La psicología, al ser una práctica, no está a salvo de ser utilizada en favor de una ideología (la teoría del Edipo como justificación para que un niño “tenga papá y mamá”, en un “correcto desarrollo”). Siguiendo esta línea, el psicoanálisis corre el riesgo de transformarse en una práctica que dirija a los sujetos hacia un estado de normalidad del sufrimiento, a una neurosis domesticada. Un error, por ejemplo, sería llevar a una “pedagogía del deseo” el fin de un análisis: cuando el paciente ha comprendido el enigma de la castración, está listo para salir del diván y hacer un uso “correcto” de su sexualidad, reconciliado con las expresiones “patológicas” de esta, donde las tensiones inconscientes habrían disminuido para tener un uso funcional a las normas de la sociedad. En este sentido, los psicoanalistas han adoptado históricamente la neutralidad analítica como neutralidad social. A pesar de ciertos intentos, poco se ha dicho “desde” el psicoanálisis en Chile sobre la violencia que implica el dualismo sexual, o cuestionado la categoría del homosexual como “perverso”, del transexual como “psicótico”. Inclusive el asociar comportamientos o rasgos de personalidad a identidades presenta una problemática, al aseverar que “casi la totalidad de las identidades sexuales no hegemónicas tienden a ser paranoicas o presentar patologías de base, un largo historial de conductas suicidas o depresión”, sin analizar el contexto político en que se enmarcan (asesinatos a lesbianas, transexuales, agresiones en espacios públicos, humillaciones, sometimiento a “terapias de reconversión” en la infancia, exclusión, etc.). A la ausencia de un psiquismo higiénico, libre de conflicto, la “buena política”, la creencia en ella como tierra prometida de bienestar y verdad, basada en el consenso, en la correcta administración y autocorrección de las desigualdades y abusos de poder, debiese ser intervenida por este gesto deceptivo, “sin consenso”, del psicoanálisis: adquirir dentro del sufrimiento su carácter creativo, insurrecto, de su principio, contrario al sufrimiento improductivo del sistema.

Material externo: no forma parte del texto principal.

Lemma lookup_none kv storage k :
  kv_inv kv -> klen <= Z.of_nat (length k) -> kv_lookup kv storage k = None ->
  get_mapping_entry (hash_slots kv) (kv_mapping_table kv) k klen = Ok entry_ff.
Proof.
  intros I Hk Hv. destruct (get_entry_spec klen kv storage k I Hk) as (h & r & _ & _ & _ & _ & El & e & Ee & Hr).
  rewrite Hv in El. destruct r as [s|]; [|by rewrite Ee, Hr]. destruct Hr as (es & Hes & _). simpl in El. by rewrite Hes in El.
Qed.

Lemma place_free (e es : mapping_entry) : place e = place es -> ~ is_free es -> (me_mem_offset e =? OFFSET_NONE) = false.
Proof. intros [= -> _] Hf. by apply Z.eqb_neq. Qed.

(** ** An entry that keeps its place *)
Lemma update_spec kv storage storage' k h s es len v :
  kv_inv kv -> klen <= Z.of_nat (length k) -> get_hash_slot (hash_slots kv) k klen = Ok h ->
  found klen (kv_mapping_table kv) h k (Some s) -> nthZ (kv_mapping_table kv) s = Ok es -> ~ is_free es ->
  prefix_of (me_key es) = prefix_of k -> 0 <= len <= me_length es ->
  bytes storage' (me_mem_offset es) len = v ->
  (forall o n, apart o n (me_mem_offset es) len -> bytes storage' o n = bytes storage o n) ->
  let kv' := set_table kv (<[Z.to_nat s := set_me_length es len]> (kv_mapping_table kv)) in
  kv_inv kv' /\ forall k', klen <= Z.of_nat (length k') -> kv_lookup kv' storage' k' = kv_put klen (kv_lookup kv storage) k v k'.
Proof.
  intros I Hk Eh F Hes Hf Ek Hl Hv Hsame kv'. pose proof (ki_wf klen kv I) as W. pose proof (nthZ_range _ _ _ Hes) as Hr.
  pose proof (update_wf _ klen _ s es len W Hes) as W'.
  assert (Hold : forall x e1, nthZ (kv_mapping_table kv') x = Ok e1 -> ~ is_free e1 ->
    exists e, nthZ (kv_mapping_table kv) x = Ok e /\ ~ is_free e /\ me_mem_offset e1 = me_mem_offset e /\
      0 <= me_length e1 <= me_length e /\ (x <> s -> e1 = e)).
  { intros x e1. simpl. rewrite nthZ_insert by done. destruct (Z.eqb_spec x s) as [->|Hx].
    - intros [= <-] Hf1. exists es. split; [done|]. split; [done|]. simpl. split; [done|]. split; [lia|done].
    - intros He Hfe. exists e1. destruct (ki_places klen kv I) as (R & _ & HR). destruct (HR x e1 He Hfe) as (H1 & _).
      split; [done|]. split; [done|]. split; [done|]. split; [lia|done]. }
  split; [split|].
  - apply (ki_size klen kv I).
  - done.
  - destruct (ki_places klen kv I) as (R & HR & Hp). exists R. split; [done|]. intros x e1 He1 Hf1.
    destruct (Hold x e1 He1 Hf1) as (e & He & Hfe & Eo & Hle & _). destruct (Hp x e He Hfe) as (H1 & H2 & H3 & o & n & Hin & H4 & H5).
    unfold held. rewrite Eo. split; [lia|]. split; [done|]. split; [lia|]. exists o, n. split; [done|lia].
  - intros s1 s2 e1 e2 He1 He2 Hf1 Hf2 Hne. destruct (Hold s1 e1 He1 Hf1) as (e3 & He3 & Hf3 & -> & Hl3 & _).
    destruct (Hold s2 e2 He2 Hf2) as (e4 & He4 & Hf4 & -> & Hl4 & _). intros x Hx.
    apply (ki_apart klen kv I s1 s2 e3 e4 He3 He4 Hf3 Hf4 Hne x). lia.
  - intros k' Hk'. destruct (hash_ex klen _ _ k' W Hk') as (h2 & Eh2 & Hh2).
    destruct (search_spec _ klen _ h2 k' W Hk' Hh2) as (r2 & _ & F2).
    rewrite (lookup_found klen kv' storage' k' h2 r2 W' Hk' Eh2) by (by apply update_found).
    unfold kv_put. case_decide as Ep.
    + assert (h2 = h) as -> by (rewrite (hash_prefix klen _ k' k Hk' Hk Ep) in Eh2; congruence).
      rewrite (found_fun klen _ h k' r2 (Some s) F2) by (by eapply found_prefix). simpl.
      rewrite nthZ_insert, Z.eqb_refl by done. simpl. by rewrite Hv.
    + rewrite (lookup_found klen kv storage k' h2 r2 W Hk' Eh2 F2). destruct r2 as [x|]; [|done].
      destruct (found_hit klen _ h2 k' x F2) as (e & He & Hfe & Ek'). assert (Hx : x <> s) by (intros ->; same_nth; congruence).
      simpl. rewrite nthZ_insert by done. rewrite (proj2 (Z.eqb_neq x s) Hx), He. f_equal. apply Hsame.
      intros y Hy. apply (ki_apart klen kv I x s e es He Hes Hfe Hf Hx y). lia.
Qed.

(** ** The commands *)
Section Run.
Variables (kv : kv_ftl A) (host storage : mem) (cmd : nvme_command) (status : Z).
Context (I : kv_inv kv) (Hlen : cmd_key_length cmd = klen).
Notation k := (kv_key cmd).
Notation want := (cmd_value_length cmd).
Notation m := (kv_lookup kv storage).
Notation run := (__do_perform_kv_io size kv host storage cmd status).

Lemma key_long : klen <= Z.of_nat (length k).
Proof. pose proof (tw_klen _ _ _ (ki_wf klen kv I)). rewrite length_kv_key. lia. Qed.

Lemma store_new :
  opcode cmd = nvme_cmd_kv_store -> m k = None -> has_free (kv_mapping_table kv) ->
  alloc_room (kv_allocator kv) want -> prp_wf host (prp1 cmd) (prp2 cmd) want ->
  exists kv' storage', run = Ok (mk_kv_out kv' host storage' status 0) /\ kv_inv kv' /\
    forall k', klen <= Z.of_nat (length k') ->
      kv_lookup kv' storage' k' = kv_put klen m k (prp_data host (prp1 cmd) (prp2 cmd) want) k'.
Proof.
  intros Hop Hnone Hfree Hroom Hw. pose proof key_long as Hk. pose proof (value_length_range cmd) as Hv.
  pose proof (pw_len _ _ _ _ Hw) as Hpos. pose proof (ki_size klen kv I) as Hsz.
  pose proof (lookup_none kv storage k I Hk Hnone) as Ee. unfold __do_perform_kv_io. rewrite Hlen, Ee, Hop. cbn [obind].
  rewrite Z.eqb_refl. unfold kv_store_cmd. change (me_mem_offset entry_ff =? OFFSET_NONE) with true. cbn iota.
  unfold allocate_mem_offset, allocate_mem_offset_by_length. rewrite Hop, Z.eqb_refl, u64_id by lia.
  destruct (ki_places klen kv I) as (R & HR & Hp).
  destruct (alloc_ok (kv_allocator kv) R want HR ltac:(lia) Hroom) as (off & a' & -> & HR' & H1 & H2 & Hap). cbn [obind].
  rewrite (proj2 (Z.eqb_neq off OFFSET_NONE)) by (unfold OFFSET_NONE; lia).
  destruct (prp_transfer_spec host storage (prp1 cmd) (prp2 cmd) off want size Hw PRP_TO_DEV) as (h1 & dev & -> & Hc); [done|done|].
  assert (h1 = host) as -> by apply Hc. cbn [obind Z.eqb Pos.eqb]. rewrite Hlen.
  destruct (written_data host storage dev _ _ off want Hc) as [Hd Hs].
  assert (P : new_place kv (set_allocator kv a') off want R) by (split; simpl; try done; lia).
  destruct (new_entry_spec klen kv (set_allocator kv a') storage dev k off want _ R I P Hk Hfree Hnone Hd Hs)
    as (t' & -> & I' & Hl). cbn [obind]. by eexists _, _.
Qed.

Lemma store_update v :
  opcode cmd = nvme_cmd_kv_store -> m k = Some v ->
  want = Z.of_nat (length v) \/ want <= Z.of_nat (length v) <= SMALL_LENGTH ->
  prp_wf host (prp1 cmd) (prp2 cmd) want ->
  exists kv' storage', run = Ok (mk_kv_out kv' host storage' status 0) /\ kv_inv kv' /\
    forall k', klen <= Z.of_nat (length k') ->
      kv_lookup kv' storage' k' = kv_put klen m k (prp_data host (prp1 cmd) (prp2 cmd) want) k'.
Proof.
  intros Hop Hv Hlv Hw. pose proof key_long as Hk. pose proof (value_length_range cmd) as Hvr. pose proof (pw_len _ _ _ _ Hw) as Hpos.
  destruct (lookup_some kv storage k v I Hk Hv)
    as (h & s & es & Eh & _ & Er & F & Hes & Hf & Ek & -> & (e & Ee & Epl) & H1 & H2 & H3).
  rewrite length_bytes in Hlv by done. injection Epl as Eo El.
  unfold __do_perform_kv_io. rewrite Hlen, Ee, Hop. cbn [obind]. rewrite Z.eqb_refl. unfold kv_store_cmd.
  rewrite (place_free e es) by (unfold place; congruence). rewrite Eo, El. cbn [obind].
  destruct (prp_transfer_spec host storage (prp1 cmd) (prp2 cmd) (me_mem_offset es) want size Hw PRP_TO_DEV)
    as (h1 & dev & -> & Hc); [done|lia|]. assert (h1 = host) as -> by apply Hc. cbn [obind].
  destruct (written_data host storage dev _ _ (me_mem_offset es) want Hc) as [Hd Hs].
  destruct (update_spec kv storage dev k h s es want _ I Hk Eh F Hes Hf Ek ltac:(lia) Hd Hs) as [I' Hl].
  unfold update_kind. destruct (Z.eqb_spec want (me_length es)) as [E|E].
  - simpl. assert (Et : set_table kv (<[Z.to_nat s:=set_me_length es want]> (kv_mapping_table kv)) = kv).
    { rewrite E. assert (Ese : set_me_length es (me_length es) = es) by (by destruct es). rewrite Ese.
      apply nthZ_Ok in Hes as [_ Hes]. rewrite list_insert_id by done. by destruct kv. }
    rewrite Et in I', Hl. by eexists _, _.
  - rewrite !(proj2 (Z.leb_le _ _)) by lia. cbn [negb andb Z.eqb Pos.eqb]. rewrite Hlen. unfold update_mapping_entry.
    rewrite Er. cbn [obind]. rewrite (alterZ_Ok (fun e => Ok (set_me_length e want)) _ s es _ Hes eq_refl). cbn [obind]. by eexists _, _.
Qed.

El estudio sobre Redes de Apoyo Social y Salud Psicológica en identidades no normativas durante la pandemia COVID-19 en Chile, nos propone un debate sumamente fuerte respecto a la posición política en la cual se debe abordar la salud mental en Chile, especialmente en la población LGBT+ y las demandas de emancipación sexual, social, etc. porque, homenajeando a Pedro Lemebel: ser pobre y maricón es peor.
*Alejandro Godoy. Escritor. Doctorante en Arte por la Universidad de Strasburgo. Máster en Psicoanálisis, Universidad de Paris 8.